Lemma polls_in_order w rid job query outbox faultss : can_poll w rid job query -> understands query outbox ->
  forall st rows ids msgs, NoDup ids -> Forall3 (event_row query) rows ids msgs ->
  br_rows st ⊆ outbox -> in_turn (br_rows st) = rows ->
  exists k l, k <= List.length rows /\ in_turn (br_rows (polls w rid faultss st)) = drop k rows /\
    in_order msgs (drop k msgs) l /\ br_sent (polls w rid faultss st) = br_sent st ++ l /\
    ((exists faults, faults ∈ faultss /\ forall i, faults i = Works) -> drop k rows = []).
Proof.
  intros Hcan Hun. induction faultss as [|f fs IH]; intros st rows ids msgs Hnd Hrows Hsub Hst.
  - exists 0, []. split; [lia|]. split; [done|]. split; [apply io_done|]. split; [cbn; by rewrite app_nil_r|].
    intros (f & Hin & _). by apply not_elem_of_nil in Hin.
  - destruct (poll_polled w rid job query outbox f rows ids msgs st Hcan Hun Hnd Hrows Hsub Hst)
      as (k & l & Hk & Hr & Hless & Ho & Hs & Hw).
    set (st1 := (poll w rid f st).2) in *.
    assert (NoDup (drop k ids)) as Hnd' by (rewrite <- (take_drop k ids) in Hnd; by apply NoDup_app in Hnd as (_ & _ & ?)).
    destruct (IH st1 (drop k rows) (drop k ids) (drop k msgs) Hnd' (events_drop _ k _ _ _ Hrows) ltac:(by etrans) Hr)
      as (k' & l' & Hk' & Hr' & Ho' & Hs' & Hw').
    rewrite length_drop in Hk'. rewrite !drop_drop in *. exists (k + k'), (l ++ l'). split; [lia|].
    split; [exact Hr'|]. split; [by eapply in_order_trans|]. split; [by rewrite app_assoc, <- Hs|].
    intros (g & Hin & Hg). apply elem_of_cons in Hin as [->|Hin]; [|apply Hw'; by exists g].
    destruct (Hw Hg) as (_ & Hnil & _). rewrite Hnil in Hr. change (in_turn []) with (@nil R) in Hr.
    rewrite <- drop_drop, <- Hr. by destruct k'.
Qed.

(** C29: Events of the outbox are sent to Kafka at least once and in the order of their
    numbers, in whatever order the database keeps them, however often the outbox is
    polled and whatever request to the database or to Kafka fails, whether or not it
    took effect: an event leaves the outbox only after it was sent, none is sent
    before all earlier ones have left, and besides those that left only the first
    that is still there may have been sent.  One poll without a failure empties the
    outbox, and if it is the first, every event is sent exactly once.  The database
    only has to understand the text that orders the events by the column [seqNo] and
    the text that deletes those with an identifier ([events_text],
    [deletion_text]); the version has the builtin type of the events, which no read
    policy hides. *)
Theorem outbox_at_least_once w rid job query faultss st ids msgs : can_poll w rid job query ->
  understands query (br_rows st) -> NoDup ids ->
  Forall3 (event_row query) (in_turn (br_rows st)) ids msgs ->
  let st' := polls w rid faultss st in
  exists gone left counts again, msgs = gone ++ left /\
    in_turn (br_rows st') = drop (List.length gone) (in_turn (br_rows st)) /\
    List.length counts = List.length gone /\ Forall (fun n => 1 <= n) counts /\
    br_sent st' = br_sent st ++ concat (zip_with replicate counts gone) ++ again /\
    (again = [] \/ exists m left' n, left = m :: left' /\ again = replicate n m) /\
    ((exists faults, faults ∈ faultss /\ forall i, faults i = Works) -> left = [] /\ br_rows st' = []) /\
    (forall faults, faultss = [faults] -> (forall i, faults i = Works) -> br_sent st' = br_sent st ++ msgs).
Proof.
  intros Hcan Hun Hnd Hrows st'. set (rows := in_turn (br_rows st)) in *.
  destruct (polls_in_order w rid job query (br_rows st) faultss Hcan Hun st rows ids msgs Hnd Hrows ltac:(done) eq_refl)
    as (k & l & Hk & Hr & Ho & Hs & Hw).
  destruct (in_order_sent _ _ _ Ho) as (gone & counts & Hmsgs & Hlen & Hc & again & Hl & Hag).
  assert (List.length rows = List.length msgs) as Hrm
    by (apply Forall3_length_lm in Hrows as H1; apply Forall3_length_lr in Hrows as H2; congruence).
  assert (List.length gone = k) as Hgk
    by (pose proof (f_equal List.length Hmsgs) as Hx; rewrite length_app, length_drop in Hx; lia).
  exists gone, (drop k msgs), counts, again. split; [done|]. split; [by rewrite Hgk|]. split; [done|]. split; [done|].
  split; [by rewrite <- Hl|]. split; [done|]. split.
  - intros Hf. specialize (Hw Hf). split; [|apply in_turn_nil; unfold st'; by rewrite Hr].
    apply nil_length_inv. by rewrite length_drop, <- Hrm, <- length_drop, Hw.
  - intros faults -> Hworks.
    destruct (poll_polled w rid job query (br_rows st) faults rows ids msgs st Hcan Hun Hnd Hrows ltac:(done) eq_refl)
      as (k' & l' & _ & _ & _ & _ & Hs' & Hw').
    destruct (Hw' Hworks) as (_ & _ & ->). exact Hs'.
Qed.
End Spec.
###
Task requirements ▸
Set down exactly the lines of the data above, beginning with the line that has "before all earlier" and ending with the line that has "br_sent st' = br_sent st ++ concat", and no others.

The completed task ▸
    before all earlier ones have left, and besides those that left only the first
    that is still there may have been sent.  One poll without a failure empties the
    outbox, and if it is the first, every event is sent exactly once.  The database
    only has to understand the text that orders the events by the column [seqNo] and
    the text that deletes those with an identifier ([events_text],
    [deletion_text]); the version has the builtin type of the events, which no read
    policy hides. *)
Theorem outbox_at_least_once w rid job query faultss st ids msgs : can_poll w rid job query ->
  understands query (br_rows st) -> NoDup ids ->
  Forall3 (event_row query) (in_turn (br_rows st)) ids msgs ->
  let st' := polls w rid faultss st in
  exists gone left counts again, msgs = gone ++ left /\
    in_turn (br_rows st') = drop (List.length gone) (in_turn (br_rows st)) /\
    List.length counts = List.length gone /\ Forall (fun n => 1 <= n) counts /\
    br_sent st' = br_sent st ++ concat (zip_with replicate counts gone) ++ again /\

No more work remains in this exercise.